Exercise goal:
Wherever the word "given" appears in a line of the records, copy that line.

Dataset:
BEGIN

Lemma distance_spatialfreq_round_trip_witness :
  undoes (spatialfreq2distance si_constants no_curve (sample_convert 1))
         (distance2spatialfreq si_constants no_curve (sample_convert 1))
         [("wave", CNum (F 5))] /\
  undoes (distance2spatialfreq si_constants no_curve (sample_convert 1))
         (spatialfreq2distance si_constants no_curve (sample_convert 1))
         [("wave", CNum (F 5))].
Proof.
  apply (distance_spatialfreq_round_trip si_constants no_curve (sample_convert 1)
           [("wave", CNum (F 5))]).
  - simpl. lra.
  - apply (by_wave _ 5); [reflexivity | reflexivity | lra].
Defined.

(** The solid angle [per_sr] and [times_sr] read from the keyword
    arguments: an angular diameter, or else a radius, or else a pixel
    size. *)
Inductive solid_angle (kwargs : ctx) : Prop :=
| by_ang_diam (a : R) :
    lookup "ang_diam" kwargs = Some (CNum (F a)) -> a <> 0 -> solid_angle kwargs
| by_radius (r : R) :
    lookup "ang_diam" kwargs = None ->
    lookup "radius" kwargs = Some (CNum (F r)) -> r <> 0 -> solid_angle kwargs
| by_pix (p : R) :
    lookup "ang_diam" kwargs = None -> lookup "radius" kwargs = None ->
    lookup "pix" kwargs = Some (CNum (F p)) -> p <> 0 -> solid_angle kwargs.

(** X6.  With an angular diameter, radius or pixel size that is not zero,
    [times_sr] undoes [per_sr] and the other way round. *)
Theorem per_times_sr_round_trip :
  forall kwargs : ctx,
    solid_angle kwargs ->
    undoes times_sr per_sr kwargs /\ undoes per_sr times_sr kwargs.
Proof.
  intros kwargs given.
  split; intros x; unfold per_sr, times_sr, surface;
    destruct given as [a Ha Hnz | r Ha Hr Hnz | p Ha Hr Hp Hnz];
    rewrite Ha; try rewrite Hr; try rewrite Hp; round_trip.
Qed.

END

Task answer:
  intros kwargs given.
    destruct given as [a Ha Hnz | r Ha Hr Hnz | p Ha Hr Hp Hnz];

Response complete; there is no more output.